I also remember a TV programme (possibly presented by Jeremy Clarkson who is a big Brunel fan) that showed Brunel carried a special cane, which, when unfolded, was exactly the gauge of his trains - so he could check tracks wherever he happened to be to make sure tracks were correctly spaced so that his trains would run on them properly...

Re: How the Romans Influenced the Space Shuttle

Posted: Thu Apr 11, 2013 11:14 am
by Disembodied
The Snopes article points out though that the US had several different gauges ... there's the implication that this adversely affected the Southern war effort, too. And Brunel's gauge was different again from other British railways:
http://en.wikipedia.org/wiki/Great_West ... uge_war.22

I don't think the Romans had anything to do with it, though. Roads, carts, chariots etc. all existed before the Romans came along, and they were all built roughly to the same dimensions, because the Romans were using the same stuff - horses, oxen, wood - that everyone else was using, and continued to use up to the dawn of steam power.
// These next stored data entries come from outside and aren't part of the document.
(** update: overwrite the first entry with the role, append when the scan
    found none. *)
Definition updateModify (binding : Binding) (p : Policy) : Policy * option error :=
  match scanRole (Role binding) (Bindings p) with
  | Some (pos, _) => (set_Bindings p (<[pos := binding]> (Bindings p)), None)
  | None => (set_Bindings p (Bindings p ++ [binding]), None)
  end.

(** delete: [toRemove] starts at -1 and takes the position of the first
    entry with the role; a negative [toRemove] returns at once, otherwise
    [p.Bindings = append(p.Bindings[:toRemove], p.Bindings[toRemove+1:]...)]. *)
Definition deleteModify (binding : Binding) (p : Policy) : Policy * option error :=
  let toRemove : Z :=
    match scanRole (Role binding) (Bindings p) with
    | Some (pos, _) => Z.of_nat pos
    | None => (-1)%Z
    end in
  if (toRemove <? 0)%Z then (p, None)
  else
    let n := Z.to_nat toRemove in
    (set_Bindings p (take n (Bindings p) ++ drop (S n) (Bindings p)), None).

(** ** The framework's resource data and the policy updater *)

(** [schema.ResourceData] for this resource: the identity set by [SetId] and
    the three keys of [iamBindingSchema].  The [members] key is a set
    ([schema.TypeSet]); it is kept here as a list with the same elements.
    The framework enumerates a set without repetitions and in an order of its
    own, which is not modelled: after [d.Set("members", l)] the list kept is
    [l] itself.  Members that a read takes from an entry of the remote
    policy are therefore stated by membership.  The keys of the
    parent-specific schema are
    never written by this file; what [newUpdaterFunc] reads from them is part
    of that function. *)
Record ResourceData := mkResourceData {
  d_id : string;
  d_role : string;
  d_members : list string;
  d_etag : string
}.

Definition with_id (d : ResourceData) (id : string) : ResourceData :=
  {| d_id := id; d_role := d_role d; d_members := d_members d; d_etag := d_etag d |}.

Definition with_etag (d : ResourceData) (e : string) : ResourceData :=
  {| d_id := d_id d; d_role := d_role d; d_members := d_members d; d_etag := e |}.

Definition with_members (d : ResourceData) (ms : list string) : ResourceData :=
  {| d_id := d_id d; d_role := d_role d; d_members := ms; d_etag := d_etag d |}.

Definition with_role (d : ResourceData) (r : string) : ResourceData :=
  {| d_id := d_id d; d_role := r; d_members := d_members d; d_etag := d_etag d |}.

(** [getResourceIamBinding]: the declared binding, built from the resource
    data ([convertStringArr] only retypes the member strings). *)
Definition getResourceIamBinding (d : ResourceData) : Binding :=
  {| Members := d_members d; Role := d_role d |}.

(** [ResourceIamUpdater], the policy updater: an interface implemented per
    kind of remote resource.  [W] is the state of the remote authority; a
    method call may change it.  [GetResourceIamPolicy] fetches the policy.
    The commit method is not named in this file; it is called [commitPolicy]
    as in section 6 of the spec. *)
Record ResourceIamUpdater (W : Type) := mkUpdater {
  GetResourceIamPolicy : W → (error + Policy) * W;
  commitPolicy : Policy → W → option error * W;
  GetResourceId : string;
  DescribeResource : string
}.
Arguments mkUpdater {W}.
Arguments GetResourceIamPolicy {W}.
Arguments commitPolicy {W}.
Arguments GetResourceId {W}.
Arguments DescribeResource {W}.

(** The calls an operation makes to the updater's remote methods. *)
Inductive Call := CallFetch | CallCommit (p : Policy).

#[global] Instance Call_eq_dec : EqDecision Call.
Proof. solve_decision. Defined.

Definition isFetch (c : Call) : bool :=
  match c with CallFetch => true | CallCommit _ => false end.

Definition isCommit (c : Call) : bool :=
  match c with CallFetch => false | CallCommit _ => true end.

Definition fetches (cs : list Call) : nat := length (List.filter isFetch cs).
Definition commits (cs : list Call) : nat := length (List.filter isCommit cs).

(** What an operation runs against: the remote authority, the resource data
    [d] it mutates, and the log of updater calls so far. *)
Record State (W : Type) := mkState {
  remote : W;
  data : ResourceData;
  calls : list Call
}.
Arguments mkState {W}.
Arguments remote {W}.
Arguments data {W}.
Arguments calls {W}.

(** The state an operation leaves when it moved the remote authority to [w]
    and logged [cs], without touching the resource data. *)
Definition logged {W} (s : State W) (w : W) (cs : list Call) : State W :=
  {| remote := w; data := data s; calls := calls s ++ cs |}.

(** The calls logged on the way from [s] to [s']. *)
Definition newCalls {W} (s s' : State W) : list Call :=
  drop (length (calls s)) (calls s').

(** ** A state monad for the controller *)

Definition M (W A : Type) : Type := State W → A * State W.

#[global] Instance M_ret {W} : MRet (M W) := λ A a s, (a, s).
#[global] Instance M_bind {W} : MBind (M W) :=
  λ A B k m s, let '(a, s') := m s in k a s'.

Section Controller.
Context {W Config : Type}.

(** [newResourceIamUpdaterFunc]: builds the updater from the resource data
    and the provider configuration, or fails. *)
Variable newUpdaterFunc : ResourceData → Config → error + ResourceIamUpdater W.

Definition getData : M W ResourceData := λ s, (data s, s).

Definition putData (f : ResourceData → ResourceData) : M W unit :=
  λ s, (tt, {| remote := remote s; data := f (data s); calls := calls s |}).

(** [d.SetId(id)] *)
Definition SetId (id : string) : M W unit := putData (λ d, with_id d id).

(** [updater.GetResourceIamPolicy()], logged. *)
Definition fetchPolicy (updater : ResourceIamUpdater W) : M W (error + Policy) :=
  λ s, let '(r, w) := GetResourceIamPolicy updater (remote s) in
       (r, {| remote := w; data := data s; calls := calls s ++ [CallFetch] |}).

(** The updater's commit, logged with the policy it was given. *)
Definition commit (updater : ResourceIamUpdater W) (p : Policy) : M W (option error) :=
  λ s, let '(r, w) := commitPolicy updater p (remote s) in
       (r, {| remote := w; data := data s; calls := calls s ++ [CallCommit p] |}).

(** Modelled from the spec: [iamPolicyReadModifyWrite], the read-modify-write
    orchestrator, which lives outside this file.  Section 4.2:
    1. call the updater's fetch-policy and propagate any error immediately;
    2. apply the mutation to the fetched policy and propagate any error from
       it immediately, without committing;
    3. call the updater's commit-policy with the mutated policy, including
       its original etag, and propagate any commit error.
    One pass, no retry. *)
Definition iamPolicyReadModifyWrite (updater : ResourceIamUpdater W)
    (modify : Policy → Policy * option error) : M W (option error) :=
  r ← fetchPolicy updater;
  match r with
  | inl err => mret (Some err)
  | inr p =>
    let '(p', e) := modify p in
    match e with
    | Some err => mret (Some err)
    | None => commit updater {| Etag := Etag p; Bindings := Bindings p' |}
    end
  end.

(** [resourceIamBindingRead] *)
Definition resourceIamBindingRead (meta : Config) : M W (option error) :=
  d ← getData;
  match newUpdaterFunc d meta with
  | inl err => mret (Some err)
  | inr updater =>
    let eBinding := getResourceIamBinding d in
    r ← fetchPolicy updater;
    match r with
    | inl err => mret (Some err)
    | inr p =>
      match scanRole (Role eBinding) (Bindings p) with
      | None => SetId "";; mret None
      | Some (_, binding) =>
        putData (λ d, with_etag d (Etag p));;
        putData (λ d, with_members d (Members binding));;
        putData (λ d, with_role d (Role binding));;
        mret None
      end
    end
  end.

(** [resourceIamBindingCreate] *)
Definition resourceIamBindingCreate (meta : Config) : M W (option error) :=
  d ← getData;
  match newUpdaterFunc d meta with
  | inl err => mret (Some err)
  | inr updater =>
    let p := getResourceIamBinding d in
    err ← iamPolicyReadModifyWrite updater (createModify p);
    match err with
    | Some e => mret (Some e)
    | None =>
      SetId (GetResourceId updater +:+ "/" +:+ Role p);;
      resourceIamBindingRead meta
    end
  end.

(** [resourceIamBindingUpdate] *)
Definition resourceIamBindingUpdate (meta : Config) : M W (option error) :=
  d ← getData;
  match newUpdaterFunc d meta with
  | inl err => mret (Some err)
  | inr updater =>
    let binding := getResourceIamBinding d in
    err ← iamPolicyReadModifyWrite updater (updateModify binding);
    match err with
    | Some e => mret (Some e)
    | None => resourceIamBindingRead meta
    end
  end.

(** [resourceIamBindingDelete] *)
Definition resourceIamBindingDelete (meta : Config) : M W (option error) :=
  d ← getData;
  match newUpdaterFunc d meta with
  | inl err => mret (Some err)
  | inr updater =>
    let binding := getResourceIamBinding d in
    err ← iamPolicyReadModifyWrite updater (deleteModify binding);
    match err with
    | Some e => mret (Some e)
    | None => resourceIamBindingRead meta
    end
  end.

End Controller.

(** ** Call sequences *)

(** The call sequences of a read: nothing when the updater cannot be built,
    else one fetch. *)
Inductive readCalls : list Call → Prop :=
  | rc_none : readCalls []
  | rc_fetch : readCalls [CallFetch].

(** The call sequences of create, update and delete: nothing when the updater
    cannot be built; the fetch alone when the cycle stops before the commit;
    fetch and commit when the commit fails or the trailing read cannot build
    its updater; fetch, commit and the fetch of the trailing read. *)
Inductive writeCalls : list Call → Prop :=
  | wc_none : writeCalls []
  | wc_fetch : writeCalls [CallFetch]
  | wc_commit c : writeCalls [CallFetch; CallCommit c]
  | wc_read c : writeCalls [CallFetch; CallCommit c; CallFetch].

(** ** A reference updater

    The remote authority holds one policy; a fetch returns it and a commit
    stores what it is given.  Used to run the operations on concrete inputs. *)
Definition storeUpdater (rid : string) : ResourceIamUpdater Policy :=
  {| GetResourceIamPolicy := λ w, (inr w, w);
     commitPolicy := λ p _, (None, p);
     GetResourceId := rid;
     DescribeResource := "store " +:+ rid |}.

Definition storeFactory (rid : string) (d : ResourceData) (_ : unit)
  : error + ResourceIamUpdater Policy := inr (storeUpdater rid).

Definition viewer_xy : Policy :=
  {| Etag := "e1"; Bindings := [ {| Role := "viewer"; Members := ["x"; "y"] |} ] |}.

(** ** Concrete runs against the reference updater *)

Definition declared_viewer_ab : ResourceData :=
  {| d_id := ""; d_role := "viewer"; d_members := ["a"; "b"]; d_etag := "" |}.

Definition owner_only : Policy :=
  {| Etag := "e3"; Bindings := [ {| Role := "owner"; Members := ["o"] |} ] |}.

(** The role is not bound yet. *)
Definition fresh_start : State Policy :=
  {| remote := owner_only; data := declared_viewer_ab; calls := [] |}.


(** An updater whose fetch fails. *)
Definition brokenUpdater : ResourceIamUpdater Policy :=
  {| GetResourceIamPolicy := λ w, (inl "fetch failed", w);
     commitPolicy := λ p _, (None, p);
     GetResourceId := "projects/p";
     DescribeResource := "broken" |}.

(** A mutation that fails. *)
Definition failingModify (p : Policy) : Policy * option error :=
  (p, Some "mutation failed").

(** ** Statements of the spec, as written *)

(** "Post-update membership for the role equals exactly the declared member
    set", for one declared binding and one fetched policy. *)
Definition updateExact (binding : Binding) (p : Policy) : Prop :=
  ∀ m, m ∈ roleMembers (Role binding) (Bindings (updateModify binding p).1)
       ↔ m ∈ Members binding.

(** ** Concrete policies *)

Definition viewer_twice : Policy :=
  {| Etag := "e7";
     Bindings := [ {| Role := "owner"; Members := ["o"] |};
                   {| Role := "viewer"; Members := ["x"] |};
                   {| Role := "viewer"; Members := ["w"] |} ] |}.

(** ** The scans of update and delete as recursions

    What the loop of update followed by its [if !found] leaves in
    [p.Bindings], and what the loop of delete followed by its slice
    expression leaves, written by recursion on the binding list.  Both are
    proved equal to the closures above and serve to reason about how the
    mutations compose. *)
Fixpoint replaceFirst (binding : Binding) (bs : list Binding) : list Binding :=
  match bs with
  | [] => [binding]
  | b :: rest =>
    if decide (Role b = Role binding) then binding :: rest
    else b :: replaceFirst binding rest
  end.

Fixpoint removeFirst (role : string) (bs : list Binding) : list Binding :=
  match bs with
  | [] => []
  | b :: rest =>
    if decide (Role b = role) then rest else b :: removeFirst role rest
  end.

(** ** Factories that fail, or build an updater that fails *)

Definition noUpdater (d : ResourceData) (_ : unit)
  : error + ResourceIamUpdater Policy := inl "no updater".

Definition brokenFactory (d : ResourceData) (_ : unit)
  : error + ResourceIamUpdater Policy := inr brokenUpdater.

(** The declared role is bound once, to "x" and "y", and the resource has
    its identity. *)
Definition tracked_start : State Policy :=
  {| remote := {| Etag := "e5";
                  Bindings := [ {| Role := "owner"; Members := ["o"] |};
                                {| Role := "viewer"; Members := ["x"; "y"] |} ] |};
     data := with_id declared_viewer_ab "projects/p/viewer"; calls := [] |}.

(** * Properties *)

(** ** The scan *)

Lemma scanRole_first role pre e post :
  Forall (λ b, Role b ≠ role) pre → Role e = role →
  scanRole role (pre ++ e :: post) = Some (length pre, e).
Proof.
  unfold scanRole. intros Hpre He.
  induction Hpre as [|b pre Hb _ IH]; simpl.
  - rewrite decide_True; done.
  - rewrite decide_False by done. by rewrite IH.
Qed.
The Romans didn't have to impose a standard metric, even if they'd wanted to or been able to, because everyone was making things that sort of size already.
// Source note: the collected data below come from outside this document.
(** [angle += 0.5]: added as doubles, stored back as a float. *)
Definition angle_incr (angle : spec_float) : spec_float :=
  to_float (SFadd 53 1024 (to_double angle) (binary64 1 (-1))).

(** The real number a finite machine number stands for (0 for the others,
    which the loop never produces). *)
Definition float_R (x : spec_float) : R :=
  match x with
  | S754_finite s m e =>
      if (0 <=? e)%Z then IZR (cond_Zopp s (Zpos m) * 2 ^ e)
      else IZR (cond_Zopp s (Zpos m)) / IZR (2 ^ (- e))
  | _ => 0
  end.

(** ** tf2 and Eigen vectors and quaternions *)

Record Vector3 : Type := mkVector3 { vx : R; vy : R; vz : R }.
Record Quaternion : Type := mkQuaternion { qx : R; qy : R; qz : R; qw : R }.

(** [geometry_msgs::msg::Pose]. *)
Record Pose : Type := mkPose { position : Vector3; orientation : Quaternion }.

(** [Eigen::Isometry3d], as a rotation and a translation. *)
Record Isometry3d : Type :=
  mkIsometry3d { iso_rotation : Quaternion; iso_translation : Vector3 }.

Definition v3_add (a b : Vector3) : Vector3 :=
  mkVector3 (vx a + vx b) (vy a + vy b) (vz a + vz b).

Definition v3_scale (v : Vector3) (s : R) : Vector3 :=
  mkVector3 (vx v * s) (vy v * s) (vz v * s).

Definition v3_div (v : Vector3) (s : R) : Vector3 :=
  mkVector3 (vx v / s) (vy v / s) (vz v / s).

(** [tf2::Quaternion::setRPY]. *)
Definition setRPY (roll pitch yaw : R) : Quaternion :=
  let halfYaw := yaw * (1 / 2) in
  let halfPitch := pitch * (1 / 2) in
  let halfRoll := roll * (1 / 2) in
  let cosYaw := cos halfYaw in
  let sinYaw := sin halfYaw in
  let cosPitch := cos halfPitch in
  let sinPitch := sin halfPitch in
  let cosRoll := cos halfRoll in
  let sinRoll := sin halfRoll in
  mkQuaternion (sinRoll * cosPitch * cosYaw - cosRoll * sinPitch * sinYaw)
               (cosRoll * sinPitch * cosYaw + sinRoll * cosPitch * sinYaw)
               (cosRoll * cosPitch * sinYaw - sinRoll * sinPitch * cosYaw)
               (cosRoll * cosPitch * cosYaw + sinRoll * sinPitch * sinYaw).

(** tf2 [operator*(const Quaternion&, const Vector3&)]. *)
Definition quat_mul_vec (q : Quaternion) (w : Vector3) : Quaternion :=
  mkQuaternion (qw q * vx w + qy q * vz w - qz q * vy w)
               (qw q * vy w + qz q * vx w - qx q * vz w)
               (qw q * vz w + qx q * vy w - qy q * vx w)
               (- qx q * vx w - qy q * vy w - qz q * vz w).

(** [tf2::Quaternion::operator*=]. *)
Definition quat_mul (p q : Quaternion) : Quaternion :=
  mkQuaternion (qw p * qx q + qx p * qw q + qy p * qz q - qz p * qy q)
               (qw p * qy q + qy p * qw q + qz p * qx q - qx p * qz q)
               (qw p * qz q + qz p * qw q + qx p * qy q - qy p * qx q)
               (qw p * qw q - qx p * qx q - qy p * qy q - qz p * qz q).

(** [tf2::Quaternion::inverse]. *)
Definition quat_inverse (q : Quaternion) : Quaternion :=
  mkQuaternion (- qx q) (- qy q) (- qz q) (qw q).

(** [tf2::quatRotate]. *)
Definition quatRotate (rotation : Quaternion) (v : Vector3) : Vector3 :=
  let q := quat_mul (quat_mul_vec rotation v) (quat_inverse rotation) in
  mkVector3 (qx q) (qy q) (qz q).

Definition dot (a b : Vector3) : R := vx a * vx b + vy a * vy b + vz a * vz b.

Definition cross (a b : Vector3) : Vector3 :=
  mkVector3 (vy a * vz b - vz a * vy b)
            (vz a * vx b - vx a * vz b)
            (vx a * vy b - vy a * vx b).

Definition squaredNorm (v : Vector3) : R := dot v v.

(** [Eigen::MatrixBase::normalized]. *)
Definition normalized (v : Vector3) : Vector3 :=
  let z := squaredNorm v in
  if Rlt_dec 0 z then v3_div v (sqrt z) else v.

(** [Eigen::NumTraits<double>::dummy_precision()], 1e-12. *)
Definition dummy_precision : R := 1 / 1000000000000.

(** [Eigen::Quaterniond::FromTwoVectors(a, b)].  For nearly opposite vectors
    Eigen takes the rotation axis from a singular value decomposition of the
    matrix with rows [v0] and [v1]: the last column of its V factor, which
    [svd_axis] stands for. *)
Definition FromTwoVectors (svd_axis : Vector3 -> Vector3 -> Vector3)
    (a b : Vector3) : Quaternion :=
  let v0 := normalized a in
  let v1 := normalized b in
  let c := dot v1 v0 in
  if Rlt_dec c (-1 + dummy_precision) then
    let c := Rmax c (-1) in
    let axis := svd_axis v0 v1 in
    let w2 := (1 + c) * (1 / 2) in
    let vec := v3_scale axis (sqrt (1 - w2)) in
    mkQuaternion (vx vec) (vy vec) (vz vec) (sqrt w2)
  else
    let axis := cross v0 v1 in
    let s := sqrt ((1 + c) * 2) in
    let invs := 1 / s in
    let vec := v3_scale axis invs in
    mkQuaternion (vx vec) (vy vec) (vz vec) (s * (1 / 2)).

(** [tf2::toMsg(const tf2::Vector3&, geometry_msgs::msg::Point&)] and
    [Eigen::toMsg(const Eigen::Quaterniond&)] copy the components. *)
Definition toMsg_point (v : Vector3) : Vector3 := mkVector3 (vx v) (vy v) (vz v).
Definition toMsg_quat (q : Quaternion) : Quaternion :=
  mkQuaternion (qx q) (qy q) (qz q) (qw q).

(** ** The outside world: handles, library answers, events *)

Definition RobotTrajectory : Type := list (list R).

Record Node : Type := mkNode { node_name : string; declare_from_overrides : bool }.

Record MoveGroupInterface : Type :=
  mkMoveGroup { mg_node : Node; mg_group : string }.

Record MoveItVisualTools : Type :=
  mkVisualTools { vt_node : Node; vt_base_frame : string; vt_topic : string }.

Inductive Color : Type := WHITE | LIME_GREEN.
Inductive Scale : Type := XLARGE | SMALL.

(** What runs in a thread the program starts. *)
Inductive ThreadBody : Type := executor_spin.

(** A value printed by a log statement. *)
Inductive LogArg : Type :=
| arg_string (s : string)
| arg_double (x : R)
| arg_code (c : Z).

(** One call the program makes into the standard library, rclcpp, MoveIt or
    the visual tools. *)
Inductive Event : Type :=
| rclcpp_init
| node_make_shared (n : Node)
| executor_add_node (n : Node)
| std_thread_detach (body : ThreadBody)
| MoveGroupInterface_new (n : Node) (group : string)
| PlanningSceneInterface_new
| MoveItVisualTools_new (n : Node) (base_frame topic : string)
| deleteAllMarkers
| loadRemoteControl
| publishText (pose : Isometry3d) (text : string) (c : Color) (s : Scale)
| trigger
| RCLCPP_INFO (fmt : string) (args : list LogArg)
| cout_copy (names : list string)
| prompt (msg : string)
| computeCartesianPath (mg : MoveGroupInterface) (waypoints : list Pose)
    (eef_step jump_threshold : R)
| publishPath (waypoints : list Pose) (c : Color) (s : Scale)
| publishAxisLabeled (pose : Pose) (label : string) (s : Scale)
| execute (mg : MoveGroupInterface) (trajectory : RobotTrajectory)
| rclcpp_shutdown.

Definition Trace : Type := list Event.

(** The answers of the libraries.  An answer may depend on everything that
    happened before the call. *)
Record Env : Type := mkEnv {
  getPlanningFrame : string;
  getEndEffectorLink : string;
  getJointModelGroupNames : list string;
  cartesian_path : Trace -> list Pose -> R -> R -> R * RobotTrajectory;
  execute_result : Trace -> RobotTrajectory -> Z;
  svd_axis : Vector3 -> Vector3 -> Vector3
}.

(** ** Programs: a trace, and fuel for the loops *)

Inductive Outcome (A : Type) : Type :=
| Finished (a : A) (tr : Trace)
| Running (tr : Trace).

Arguments Finished {A} a tr.
Arguments Running {A} tr.

Definition Prog (A : Type) : Type := Trace -> Outcome A.

Definition trace_of {A : Type} (o : Outcome A) : Trace :=
  match o with
  | Finished _ tr => tr
  | Running tr => tr
  end.

Definition ret {A : Type} (a : A) : Prog A := fun tr => Finished a tr.

Definition bind {A B : Type} (m : Prog A) (f : A -> Prog B) : Prog B :=
  fun tr =>
    match m tr with
    | Finished a tr' => f a tr'
    | Running tr' => Running tr'
    end.

Notation "x <- m ;; k" := (bind m (fun x => k))
  (at level 61, m at next level, right associativity).
Notation "m ;;; k" := (bind m (fun _ => k))
  (at level 61, right associativity).

Definition emit (e : Event) : Prog unit := fun tr => Finished tt (tr ++ [e])%list.

(** A call whose answer the environment gives from the history. *)
Definition call {A : Type} (answer : Trace -> A) (e : Event) : Prog A :=
  fun tr => Finished (answer tr) (tr ++ [e])%list.

(** How a loop body ends. *)
Inductive Ctl : Type := Normal | Break | Return (v : Z).

(** [while (cond) body]. *)
Fixpoint while_ {S : Type} (fuel : nat) (cond : S -> bool)
    (body : S -> Prog (Ctl * S)) (s : S) : Prog (Ctl * S) :=
  match fuel with
  | O => fun tr => Running tr
  | Datatypes.S fuel' =>
      if cond s then
        r <- body s ;;
        match fst r with
        | Normal => while_ fuel' cond body (snd r)
        | Break => ret (Normal, snd r)
        | Return v => ret (Return v, snd r)
        end
      else ret (Normal, s)
  end.

(** [for (float angle = a; angle < 2 * M_PI; angle += 0.5) body]. *)
Fixpoint for_angle {S : Type} (fuel : nat) (angle : spec_float)
    (body : spec_float -> S -> Prog S) (s : S) : Prog S :=
  match fuel with
  | O => fun tr => Running tr
  | Datatypes.S fuel' =>
      if angle_cond angle then
        s' <- body angle s ;;
        for_angle fuel' (angle_incr angle) body s'
      else ret s
  end.

(** [for (std::size_t i = i0; i < i0 + n; ++i) body]. *)
Fixpoint for_index (n i : nat) (body : nat -> Prog unit) : Prog unit :=
  match n with
  | O => ret tt
  | Datatypes.S n' => body i ;;; for_index n' (Datatypes.S i) body
  end.

(** ** [main] *)

Definition PLANNING_GROUP : string := "ur_manipulator".

(** [std::to_string(i)]. *)
Definition to_string (i : nat) : string := NilZero.string_of_uint (Nat.to_uint i).

(** The objects of [main] that live across the rounds of the demo loop. *)
Record Frame : Type := mkFrame {
  welding_demo_node : Node;
  move_group : MoveGroupInterface;
  visual_tools : MoveItVisualTools;
  text_pose : Isometry3d
}.

Definition center_pos : Vector3 := mkVector3 (2 / 10) 0 (8 / 10).

(** [goal_dir = tf2::Vector3(1, 0, 0); goal_dir *= 0.2]. *)
Definition goal_dir : Vector3 := v3_scale (mkVector3 1 0 0) (2 / 10).

(** The pose pushed for one angle (lines 115-131). *)
Definition waypoint_pose (env : Env) (angle : R) : Pose :=
  let q_rot := setRPY 0 0 angle in
  let goal_pos := v3_add center_pos (quatRotate q_rot goal_dir) in
  let q_rot := setRPY 0 0 (PI - angle) in
  let norm_vec := quatRotate q_rot goal_dir in
  let vec1 := norm_vec in
  let vec2 := mkVector3 1 0 0 in
  let quat := FromTwoVectors (svd_axis env) vec1 vec2 in
  mkPose (toMsg_point goal_pos) (toMsg_quat quat).

(** The body of the waypoint loop (lines 115-133). *)
Definition waypoint_step (env : Env) (angle : spec_float)
    (waypoints : list Pose) : Prog (list Pose) :=
  let robot_pose := waypoint_pose env (float_R angle) in
  let q_rot := setRPY 0 0 (PI - float_R angle) in
  let waypoints := (waypoints ++ [robot_pose])%list in
  emit (RCLCPP_INFO "q_rot: %f %f %f %f"
          [arg_double (qx q_rot); arg_double (qy q_rot);
           arg_double (qz q_rot); arg_double (qw q_rot)]) ;;;
  ret waypoints.

(** Lines 105-134: the list starts empty and is filled by the loop. *)
Definition generate_waypoints (fuel : nat) (env : Env) : Prog (list Pose) :=
  let waypoints : list Pose := [] in
  for_angle fuel angle_init (waypoint_step env) waypoints.

Definition default_pose : Pose :=
  mkPose (mkVector3 0 0 0) (mkQuaternion 0 0 0 1).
Edit: to be picky, Roman racing chariots - quadriga - used horses four abreast ...

Re: How the Romans Influenced the Space Shuttle

Posted: Thu Apr 11, 2013 12:00 pm
by Smivs
So the question remains...
"What have the Romans ever done for us?"

Well, somebody had to do it!

Re: How the Romans Influenced the Space Shuttle

Posted: Thu Apr 11, 2013 12:49 pm
by Wyvern Mommy
the wagon width throughout the middle age was indeed set by the romans. the romans might not have invented the chariot, but they were the first to use them extensively on rock paved roads. roads remaining from roman conquests throughout europe meant that wagon wheels had to be spaced to fit the tracks gauged into them over centuries of use. otherwise it would put unnecessary strain on wheels and axles. and that also meant new roads would soon have the same tracks gauged into them.

along came the railroad. the first passenger cars were nothing more than adapted (british) post carriages. that set the standard gauge most of the world would use.

what i think is kinda stretch is the connection to the space shuttle. for one thing, the boosters were shipped in parts and assembled at the cape. for another, whole sections of the saturn V rocket were shipped to the cape, so there must be a way.
and finally, if the rocket boosters would have been the limiting factor, they could have just used more than two.

Re: How the Romans Influenced the Space Shuttle

Posted: Thu Apr 11, 2013 12:53 pm
by Cody
Wyvern Mommy wrote:
... whole sections of the saturn V rocket were shipped to the cape, so there must be a way.
Shipped by barge, I think.

Re: How the Romans Influenced the Space Shuttle

Posted: Fri Apr 12, 2013 7:23 am
by Zieman
WikiPedia wrote:
The third stage and Instrument Unit could be carried by the Aero Spacelines Pregnant Guppy and Super Guppy
Bigger parts were indeed transported by barge.

Re: How the Romans Influenced the Space Shuttle

Posted: Fri Apr 12, 2013 8:59 am
by Selezen
Wyvern Mommy wrote:
what i think is kinda stretch is the connection to the space shuttle. for one thing, the boosters were shipped in parts and assembled at the cape. for another, whole sections of the saturn V rocket were shipped to the cape, so there must be a way.
and finally, if the rocket boosters would have been the limiting factor, they could have just used more than two.
The design specification for the SRBs was different to the Apollo rockets, and one of the design criteria (to cut costs) may have been to use the railroad network to ship the parts. Note that I don't know this for sure, this is an assumption.

They could have used more than two. But two rockets designed within the tolerances was enough.